Other tests conducted by an independent laboratory proved the effectiveness of the technology when set up in an air handling type unit. The results showed total removal of Aspergillus brasiliensis and Staphylococcus epidermidis.
Non-thermal catalysis destroys the microbiological contaminants and any contaminant made of organic matter. For example, the mechanism leading to the destruction of endotoxins by catalytic oxidative procedures has been demonstrated [33,34,35]. In particular, direct contact of the micro-organisms with the free radicals and hyperoxidant species formed during the photoactivated catalysis process initially leads to the oxidation of the lipopolysaccharide layer, i.e. the external layer of the cell membrane, especially polyunsaturated fatty acids. Thus, lysis of Gram-negative bacteria initially leads to the oxidation of the endotoxins in the membrane wall.
CALISTAIR has conducted extensive tests in the field and has had its technology validated in the laboratory by independent entities according to the standards currently in force.
8 What are the key takeaways?
Firstly, there is no miracle solution but using combinations of technologies compensates for the weaknesses of the individual techniques. Non-thermal catalysis was developed with this in mind.

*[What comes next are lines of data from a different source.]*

(* ===== verification/ScrubResponse.v ===== *)
(** * The response side of the secrets transform (scrub.go)

    [Secrets.TransformResponse], [scrubHeaders] and the masks other parts of
    the proxy use: a response to a request that was given a secret has its
    headers scrubbed whole and its body scrubbed as it streams. *)
From stdpp Require Import base gmap strings list option sets.
From Stdlib Require Import ZArith Lia Ascii.
From S2P Require Import Prelude GoUtf8 GoStrings GoNet Body GoHttp GoJson Transform GoEncoding GoRegexp ScrubPairs Secrets SecretsSafety Utf8Codec ScrubMatch ScrubStream ScrubTables ScrubReader ScrubSafety.
Local Open Scope string_scope.
Local Open Scope list_scope.
Local Open Scope Z_scope.

(** A stream seen through [newScrubReader]: what the reader delivers, however
    the stream is cut into reads. *)
Definition scrub_stream `{UnicodeTables} (s : scrubber) (r : Reader) : Reader :=
  mkReader (scan s (rd_data r) true).1 (rd_err r).

Section response.
Context `{UnicodeTables} `{Regexp} `{MapRange}.

(** [scrubHeaders]: the entries are visited in the order of the map; two
    names with the same masked form share its values. *)
Definition mask_value (s : scrubber) (key : string) (m : Header) (value : string) : Header :=
  <[key := default [] (m !! key) ++ [text s value]]> m.
Definition mask_entry (s : scrubber) (m : Header) (entry : string * list string) : Header :=
  fold_left (mask_value s (text s entry.1)) entry.2 m.
Definition scrubHeaders (h : Header) (s : scrubber) : Header := fold_left (mask_entry s) (map_range h) ∅.

(** The responses whose body is not looked at: there is none. *)
Definition bodiless (req : Request) (resp : Response) : bool :=
  str_eqb (Method req) "HEAD" || (RespContentLength resp =? 0)
  || (StatusCode resp <? 200) || (StatusCode resp =? 204) || (StatusCode resp =? 304).

Definition encoded_response (h : Header) : bool :=
  let encoding := header_Get h "Content-Encoding" in
  negb (is_empty encoding) && negb (EqualFold encoding "identity").

Definition encoding_refusal : Response :=
  let message := bytes_of_string ("response encoding cannot be checked for a held secret" +:+ String (ascii_of_byte 10) "") in
  mkResponse 502 {["Content-Type" := ["text/plain"]]} (BufferedBody.NewBufferedBodyFromBytes message)
    (Z.of_nat (length message)).

(** [Secrets.TransformResponse]. *)
Definition Secrets_TransformResponse (tctx : TransformContext) (st : State) (resp : Response)
    : result string TransformResult * TransformContext * State * Response :=
  match rctx st with
  | None => (Ok continue_result, tctx, st, resp)
  | Some state =>
    match pairs state with
    | [] => (Ok continue_result, tctx, st, resp)
    | ps =>
      let record := AList (map AStr (names state)) in
      let tctx := Annotate tctx "secret_response_scrubbed" record in
      let s := newScrubber ps in
      let h := scrubHeaders (RespHeader resp) s in
      let resp := mkResponse (StatusCode resp) h (RespBody resp) (RespContentLength resp) in
      if bodiless (rq st) resp then (Ok continue_result, tctx, st, resp)
      else if encoded_response h then
        (Ok (mkResult ActionReject (Some encoding_refusal)),
         Annotate (Annotate tctx "rejected" record) "reject_reason" (AStr "response_encoding"), st, resp)
      else
        let '(stream, _) := BufferedBody.StreamingReader (RespBody resp) in
        let body := BufferedBody.NewBufferedBody (Some (scrub_stream s stream)) 0 in
        (Ok continue_result, tctx, st, mkResponse (StatusCode resp) (header_Del h "Content-Length") body (-1))
    end
  end.

(** [MaskResponseText] and [MaskResponseReader], of the request's context. *)
Definition MaskResponseText (st : option State) (value : string) : string :=
  match st with
  | None => value
  | Some st => match rctx st with
               | None => value
               | Some state => text (newScrubber (pairs state)) value
               end
  end.
Definition MaskResponseReader (st : State) (src : reads) : reads + scrubReader :=
  match rctx st with
  | None => inl src
  | Some state => inr (newScrubReader src (newScrubber (pairs state)))
  end.

(** ** Headers *)

(** Every value of a masked header is the mask of a value of the response. *)
Definition masked_from (s : scrubber) (entries : list (string * list string)) (m : Header) : Prop :=
  forall key vs v, m !! key = Some vs -> v ∈ vs ->
  exists name values value, (name, values) ∈ entries /\ value ∈ values /\ key = text s name /\ v = text s value.

Lemma mask_value_from s all name values m value :
  (name, values) ∈ all -> value ∈ values -> masked_from s all m -> masked_from s all (mask_value s (text s name) m value).
Proof.
  intros Hin Hv Hm key vs v. unfold mask_value. rewrite lookup_insert. case_decide as Hkey; [|apply Hm].
  intros [= <-] [Hold|Hnew%list_elem_of_singleton]%elem_of_app; [|subst; by exists name, values, value].
  destruct (m !! text s name) as [old|] eqn:Ho; [|by apply elem_of_nil in Hold]. subst key. by apply (Hm (text s name) old).
Qed.

Lemma scrubHeaders_from s h : masked_from s (map_range h) (scrubHeaders h s).
Proof.
  unfold scrubHeaders.
  assert (forall l all m, (forall e, e ∈ l -> e ∈ all) -> masked_from s all m -> masked_from s all (fold_left (mask_entry s) l m)) as Hfold.
  { induction l as [|[name values] l IH]; intros all m Hl Hm; [done|]. cbn [fold_left].
    apply IH; [intros; apply Hl; set_solver|]. unfold mask_entry. cbn [fst snd].
    assert (forall vs m, (forall v, v ∈ vs -> v ∈ values) -> masked_from s all m ->
      masked_from s all (fold_left (mask_value s (text s name)) vs m)) as Hin.
    { induction vs as [|v vs IHv]; intros m' Hvs Hm'; [done|]. cbn [fold_left].
      apply IHv; [intros; apply Hvs; set_solver|]. apply (mask_value_from s all name values); [|apply Hvs|]; set_solver. }
    by apply Hin. }
  apply Hfold; [done|]. intros key vs v. by rewrite lookup_empty.
Qed.

(** ** The whole response *)

(** The body the client is given holds what the scrub lets through. *)
Definition body_stream (b : BufferedBody.t) : Reader := (BufferedBody.StreamingReader b).1.

Lemma rememberScrub_pair (s : State) sec value :
  scrubResponse sec = true -> injects sec = false -> value <> "" ->
  exists state, rctx (rememberScrub s sec value) = Some state
    /\ mkPair (bytes_of_string value) (bytes_of_string (proxyValue sec)) false ∈ pairs state.
Proof.
  intros Hscr Hinj Hne. unfold rememberScrub. rewrite Hscr, Hinj. cbn [negb orb].
  assert (mkPair (bytes_of_string value) (bytes_of_string (proxyValue sec)) false
          ∈ scrubPairsFor (bytes_of_string value) (bytes_of_string (proxyValue sec))) as Hin.
  { unfold scrubPairsFor. destruct (bytes_of_string value) as [|b v] eqn:Hv; [by destruct value|].
    assert (forall l ps q, q ∈ ps -> q ∈ fold_left (derived (b :: v)) l ps) as Hfold.
    { induction l as [|p l IH]; intros ps q Hq; [done|]. cbn [fold_left]. apply IH. unfold derived.
      destruct (_ || _); [done|]. destruct (existsb _ _); [done|]. apply elem_of_app. by left. }
    apply Hfold. apply list_elem_of_singleton. done. }
  eexists. split; [reflexivity|]. destruct (presentation sec) as [p|]; cbn [pairs]; [destruct (str_eqb _ _)|]; set_solver.
Qed.

Lemma masked_from_delete s l m k : masked_from s l m -> masked_from s l (delete k m).
Proof. intros Hm key vs v [_ Hk]%lookup_delete_Some. by apply Hm. Qed.

(** What was remembered for a request stays, whatever later stages do. *)
Lemma pair_kept p s hs s' :
  goes_on s hs s' -> (exists st, rctx s = Some st /\ p ∈ pairs st) -> exists st, rctx s' = Some st /\ p ∈ pairs st.
Proof.
  induction 1 as [s|s r hs s' _ IH|s sec v hs s' _ IH]; intros Hst; [done | by apply IH|]. apply IH. clear IH.
  destruct Hst as (st & Hr & Hin). unfold rememberScrub. rewrite Hr. cbn [default]. destruct (_ || _); [eauto|].
  eexists. split; [done|]. destruct (presentation sec); cbn [pairs]; set_solver.
Qed.

(** A value as it is handed on: the scrub of one the host sent. *)
Definition scrubbed_text (ps : list scrubPair) (value v : string) : Prop :=
  exists out, scrub_of ps (bytes_of_string value) out /\ v = string_of_bytes out.
Lemma text_scrubbed ps value : scrubbed_text ps value (text (newScrubber ps) value).
Proof. eexists. split; [apply scan_scrub_of, bytes_of_string_range | done]. Qed.
Definition headers_scrubbed (ps : list scrubPair) (h h' : Header) : Prop :=
  forall key vs v, h' !! key = Some vs -> v ∈ vs ->
  exists name values value, (name, values) ∈ map_range h /\ value ∈ values /\ scrubbed_text ps name key /\ scrubbed_text ps value v.
Lemma masked_scrubbed ps h m : masked_from (newScrubber ps) (map_range h) m -> headers_scrubbed ps h m.
Proof.
  intros Hm key vs v Hk Hv. destruct (Hm key vs v Hk Hv) as (name & values & value & Hn & Hin & -> & ->).
  exists name, values, value. split_and!; [done | done | apply text_scrubbed..].
Qed.

(** C9: A response to a request that was given a secret with scrub_response
    set, whatever was remembered for the request besides.  Every header name
    and value handed on is the scrub of one the host sent.  Unless there is
    no body, or the response is refused because it is compressed, the body
    handed on is the scrub of the host's body by all the pairs remembered,
    the secret's among them: spans that match one of them are replaced, the
    rest is passed through, and the first byte of every occurrence of the
    secret, in any spelling the matcher knows, lies in a replaced span,
    wherever it stands and however the body is cut into reads. *)
Theorem response_secret_replaced (s : State) sec value hs s2 tctx resp res tctx' st' resp' :
  scrubResponse sec = true -> injects sec = false -> value <> "" ->
  goes_on (rememberScrub s sec value) hs s2 ->
  Forall is_byte (rd_data (body_stream (RespBody resp))) ->
  Secrets_TransformResponse tctx s2 resp = (Ok res, tctx', st', resp') ->
  exists state, rctx s2 = Some state /\ mkPair (bytes_of_string value) (bytes_of_string (proxyValue sec)) false ∈ pairs state /\
  headers_scrubbed (pairs state) (RespHeader resp) (RespHeader resp') /\
  (bodiless (rq s2) resp = true /\ res = continue_result /\ RespBody resp' = RespBody resp \/
   encoded_response (RespHeader resp') = true /\ res = mkResult ActionReject (Some encoding_refusal) \/
   res = continue_result /\ exists out,
     body_stream (RespBody resp') = mkReader out (rd_err (body_stream (RespBody resp))) /\
     scrub_of (pairs state) (rd_data (body_stream (RespBody resp))) out).
Proof.
  intros Hscr Hinj Hne Hgo Hbytes.
  destruct (pair_kept _ _ _ _ Hgo (rememberScrub_pair s sec value Hscr Hinj Hne)) as (state & Hst & Hin).
  unfold Secrets_TransformResponse. rewrite Hst. destruct (pairs state) as [|p0 ps] eqn:Hps; [by apply elem_of_nil in Hin|].
  intros Heq. exists state. rewrite Hps. split; [done|]. split; [done|]. revert Heq.
  set (sc := newScrubber (p0 :: ps)) in *. change (bodiless _ (mkResponse _ _ _ _)) with (bodiless (rq s2) resp).
  destruct (bodiless (rq s2) resp).
  { intros [= <- _ _ <-]. cbn [RespHeader RespBody]. split; [apply masked_scrubbed, scrubHeaders_from | by left]. }
  destruct (encoded_response _) eqn:Henc.
  { intros [= <- _ _ <-]. cbn [RespHeader]. split; [apply masked_scrubbed, scrubHeaders_from | by right; left]. }
  cbn [RespBody StatusCode]. unfold body_stream in *. destruct (BufferedBody.StreamingReader (RespBody resp)) as [stream b'] eqn:Hstream. cbn [fst] in *.
  intros [= <- _ _ <-]. cbn [RespHeader RespBody]. split; [apply masked_scrubbed, masked_from_delete, scrubHeaders_from|]. right. right.
  split; [done|]. exists (scan sc (rd_data stream) true).1. split; [done|]. exact (scan_scrub_of (p0 :: ps) (rd_data stream) Hbytes).
Qed.
End response.

#[local] Existing Instance ascii_tables.
#[local] Existing Instance literal_regexp.
#[local] Existing Instance default_range.

Definition example_scrubbed : resolvedSecret :=
  mkSecret None 0 (mkSource "token" (Some "hunter2secret")) false [] "PLACEHOLDER12" [] false false false false false false
    true "" "" None.
Definition example_response : Response :=
  mkResponse 200 {["X-Echo" := ["hunter2secret"]]}
    (BufferedBody.NewBufferedBody (Some (mkReader (bytes_of_string "key: hunter2secret!") None)) 0) 19.

(** Another secret was remembered after the echoed one. *)
Definition other_scrubbed : resolvedSecret :=
  mkSecret None 0 (mkSource "other" (Some "swordfish")) false [] "PLACEHOLDER99" [] false false false false false false
    true "" "" None.
Definition example_remembered : State := rememberScrub (mkReqState example_req None) example_scrubbed "hunter2secret".
Definition example_later : State := rememberScrub example_remembered other_scrubbed "swordfish".

Lemma response_secret_replaced_witness :
  let '(res, _, _, resp') := Secrets_TransformResponse example_ctx example_later example_response in
  res = Ok continue_result
  /\ RespHeader resp' !! "X-Echo" = Some ["PLACEHOLDER12"]
  /\ rd_data (body_stream (RespBody resp')) = bytes_of_string "key: PLACEHOLDER12!"
  /\ exists state g, body_stream (RespBody resp') = mkReader (concat (map (render (newScrubber (pairs state))) g)) None /\ replaced_at g 5.
Proof.
  assert (forall x : result string TransformResult * TransformContext * State * Response, Secrets_TransformResponse example_ctx example_later example_response = x ->
    x.1.1.1 = Ok continue_result /\ RespHeader x.2 !! "X-Echo" = Some ["PLACEHOLDER12"] /\
    rd_data (body_stream (RespBody x.2)) = bytes_of_string "key: PLACEHOLDER12!") as Hx by (intros x <-; vm_compute; done).
  destruct (Secrets_TransformResponse example_ctx example_later example_response) as [[[res tctx'] st'] resp'] eqn:Heq.
  destruct (Hx _ eq_refl) as (Hres & Hh & Hb). cbn [fst snd] in *. subst res. clear Hx. split; [reflexivity|]. split; [exact Hh|]. split; [exact Hb|].
  destruct (response_secret_replaced (mkReqState example_req None) example_scrubbed "hunter2secret" [] example_later example_ctx
    example_response continue_result tctx' st' resp') as (state & _ & Hin & _ & [(Hl & _)|[(_ & Hres)|(_ & out & Hbody & g & -> & _ & _ & Hrep)]]).
  - reflexivity.
  - reflexivity.
  - discriminate.
  - exact (go_remembered example_remembered other_scrubbed "swordfish" [] example_later (go_end _)).
  - apply (bytes_range_string "key: hunter2secret!"). reflexivity.
  - exact Heq.
  - exfalso. discriminate Hl.
  - exfalso. discriminate Hres.
  - exists state, g. split; [exact Hbody|].
    apply (Hrep _ (bytes_of_string "key: ") (bytes_of_string "hunter2secret") (bytes_of_string "!") Hin); [reflexivity|].
    apply plain_occurrence; [discriminate|]. repeat constructor; discriminate.
Defined.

This technology is very effective in destroying airborne biocontaminants which are not destroyed by high efficiency filters. If destructive technologies are not used, pathogenic micro-organisms find a favourable environment for their growth and development on these filters and are then spread by air. They are subsequently found in the environment and are the source of infection in the medical sector in particular.
The combination of non-thermal catalysis and standard mechanical filtration thus guarantees air free from contaminants.